- **Activity**: Lines holding the string "sourceId" are the ones to copy from this listing.

- **Extracted entries**:

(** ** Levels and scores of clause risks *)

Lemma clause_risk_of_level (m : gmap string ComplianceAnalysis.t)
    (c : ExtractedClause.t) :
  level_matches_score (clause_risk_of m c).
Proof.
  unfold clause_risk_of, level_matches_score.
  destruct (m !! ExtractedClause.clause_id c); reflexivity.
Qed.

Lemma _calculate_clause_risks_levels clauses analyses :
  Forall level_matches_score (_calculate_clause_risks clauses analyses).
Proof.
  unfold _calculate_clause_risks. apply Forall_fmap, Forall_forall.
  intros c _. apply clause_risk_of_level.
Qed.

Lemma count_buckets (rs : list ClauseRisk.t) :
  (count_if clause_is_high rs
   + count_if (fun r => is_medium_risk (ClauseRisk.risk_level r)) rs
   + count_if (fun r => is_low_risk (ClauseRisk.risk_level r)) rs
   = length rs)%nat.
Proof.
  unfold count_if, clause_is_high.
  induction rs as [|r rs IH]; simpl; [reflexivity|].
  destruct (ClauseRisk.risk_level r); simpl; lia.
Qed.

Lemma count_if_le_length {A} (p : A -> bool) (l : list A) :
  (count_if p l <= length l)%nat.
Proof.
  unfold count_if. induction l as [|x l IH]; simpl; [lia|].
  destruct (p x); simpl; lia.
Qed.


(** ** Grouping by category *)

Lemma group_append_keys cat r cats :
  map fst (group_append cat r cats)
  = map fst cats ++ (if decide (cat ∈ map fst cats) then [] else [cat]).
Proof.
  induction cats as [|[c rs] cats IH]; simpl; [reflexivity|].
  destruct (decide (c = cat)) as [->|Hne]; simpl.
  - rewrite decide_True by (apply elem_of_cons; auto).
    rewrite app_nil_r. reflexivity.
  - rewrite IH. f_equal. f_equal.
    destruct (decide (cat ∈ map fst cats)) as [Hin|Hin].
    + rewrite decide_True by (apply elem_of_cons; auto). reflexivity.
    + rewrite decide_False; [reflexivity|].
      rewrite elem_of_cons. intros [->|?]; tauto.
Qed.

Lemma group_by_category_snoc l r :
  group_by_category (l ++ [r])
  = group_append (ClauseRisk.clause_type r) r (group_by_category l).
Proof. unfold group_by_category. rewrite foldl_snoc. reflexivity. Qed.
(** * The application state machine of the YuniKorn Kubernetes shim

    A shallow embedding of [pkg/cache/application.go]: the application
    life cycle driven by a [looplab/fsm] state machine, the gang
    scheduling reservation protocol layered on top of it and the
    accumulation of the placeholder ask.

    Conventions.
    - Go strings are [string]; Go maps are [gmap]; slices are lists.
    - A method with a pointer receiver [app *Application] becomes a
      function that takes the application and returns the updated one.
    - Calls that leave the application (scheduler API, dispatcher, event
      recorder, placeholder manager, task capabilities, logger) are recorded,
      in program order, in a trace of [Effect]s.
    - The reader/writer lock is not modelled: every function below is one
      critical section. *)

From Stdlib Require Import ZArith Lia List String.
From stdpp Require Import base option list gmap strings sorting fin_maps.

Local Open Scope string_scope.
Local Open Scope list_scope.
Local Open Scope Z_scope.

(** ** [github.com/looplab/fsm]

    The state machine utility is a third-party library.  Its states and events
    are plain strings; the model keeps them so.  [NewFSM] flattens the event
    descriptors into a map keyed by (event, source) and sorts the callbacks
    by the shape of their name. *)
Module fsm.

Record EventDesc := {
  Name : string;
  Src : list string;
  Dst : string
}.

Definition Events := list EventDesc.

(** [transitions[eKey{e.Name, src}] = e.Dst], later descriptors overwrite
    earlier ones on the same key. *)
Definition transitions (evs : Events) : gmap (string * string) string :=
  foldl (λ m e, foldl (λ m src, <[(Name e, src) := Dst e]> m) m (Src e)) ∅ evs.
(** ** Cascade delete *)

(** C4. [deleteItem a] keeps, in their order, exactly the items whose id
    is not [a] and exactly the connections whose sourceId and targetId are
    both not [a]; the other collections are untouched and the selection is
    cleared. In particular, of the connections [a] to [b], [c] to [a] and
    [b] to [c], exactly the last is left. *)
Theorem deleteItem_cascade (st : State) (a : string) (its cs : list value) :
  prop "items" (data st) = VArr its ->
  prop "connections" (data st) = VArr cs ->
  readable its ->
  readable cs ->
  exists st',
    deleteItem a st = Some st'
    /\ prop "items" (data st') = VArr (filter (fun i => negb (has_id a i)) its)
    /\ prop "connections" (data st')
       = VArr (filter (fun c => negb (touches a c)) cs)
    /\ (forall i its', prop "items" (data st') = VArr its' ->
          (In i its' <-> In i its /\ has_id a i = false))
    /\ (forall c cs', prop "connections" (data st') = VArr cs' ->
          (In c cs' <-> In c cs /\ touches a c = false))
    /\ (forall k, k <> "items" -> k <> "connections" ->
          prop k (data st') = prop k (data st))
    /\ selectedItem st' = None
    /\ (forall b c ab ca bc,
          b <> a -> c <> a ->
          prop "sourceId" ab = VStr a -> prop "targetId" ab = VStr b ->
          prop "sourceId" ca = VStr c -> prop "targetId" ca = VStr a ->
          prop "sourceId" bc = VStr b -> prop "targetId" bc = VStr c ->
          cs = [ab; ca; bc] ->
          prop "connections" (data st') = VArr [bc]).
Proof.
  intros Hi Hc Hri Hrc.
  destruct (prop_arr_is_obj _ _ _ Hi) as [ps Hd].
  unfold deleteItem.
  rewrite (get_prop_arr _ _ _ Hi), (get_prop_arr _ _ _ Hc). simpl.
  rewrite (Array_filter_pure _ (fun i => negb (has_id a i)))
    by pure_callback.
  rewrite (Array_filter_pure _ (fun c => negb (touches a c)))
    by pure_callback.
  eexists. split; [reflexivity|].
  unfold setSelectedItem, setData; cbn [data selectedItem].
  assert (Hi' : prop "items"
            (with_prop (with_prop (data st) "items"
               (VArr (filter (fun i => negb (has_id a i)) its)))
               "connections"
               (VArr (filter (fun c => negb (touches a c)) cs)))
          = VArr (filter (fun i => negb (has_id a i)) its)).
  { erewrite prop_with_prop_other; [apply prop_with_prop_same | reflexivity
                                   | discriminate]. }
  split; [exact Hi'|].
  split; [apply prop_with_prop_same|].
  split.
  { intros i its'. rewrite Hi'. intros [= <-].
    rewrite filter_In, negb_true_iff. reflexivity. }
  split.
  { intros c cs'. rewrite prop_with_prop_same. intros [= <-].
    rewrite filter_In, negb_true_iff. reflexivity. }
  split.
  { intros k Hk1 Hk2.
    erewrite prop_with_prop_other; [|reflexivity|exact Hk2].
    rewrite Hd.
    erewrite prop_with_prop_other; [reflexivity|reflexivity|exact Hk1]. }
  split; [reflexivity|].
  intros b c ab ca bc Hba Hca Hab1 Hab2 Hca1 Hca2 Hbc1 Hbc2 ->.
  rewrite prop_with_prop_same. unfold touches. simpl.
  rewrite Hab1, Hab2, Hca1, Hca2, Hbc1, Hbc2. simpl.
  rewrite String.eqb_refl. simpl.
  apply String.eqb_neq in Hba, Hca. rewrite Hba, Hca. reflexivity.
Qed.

- **Solution to the exercise**:
    is not [a] and exactly the connections whose sourceId and targetId are
          prop "sourceId" ab = VStr a -> prop "targetId" ab = VStr b ->
          prop "sourceId" ca = VStr c -> prop "targetId" ca = VStr a ->
          prop "sourceId" bc = VStr b -> prop "targetId" bc = VStr c ->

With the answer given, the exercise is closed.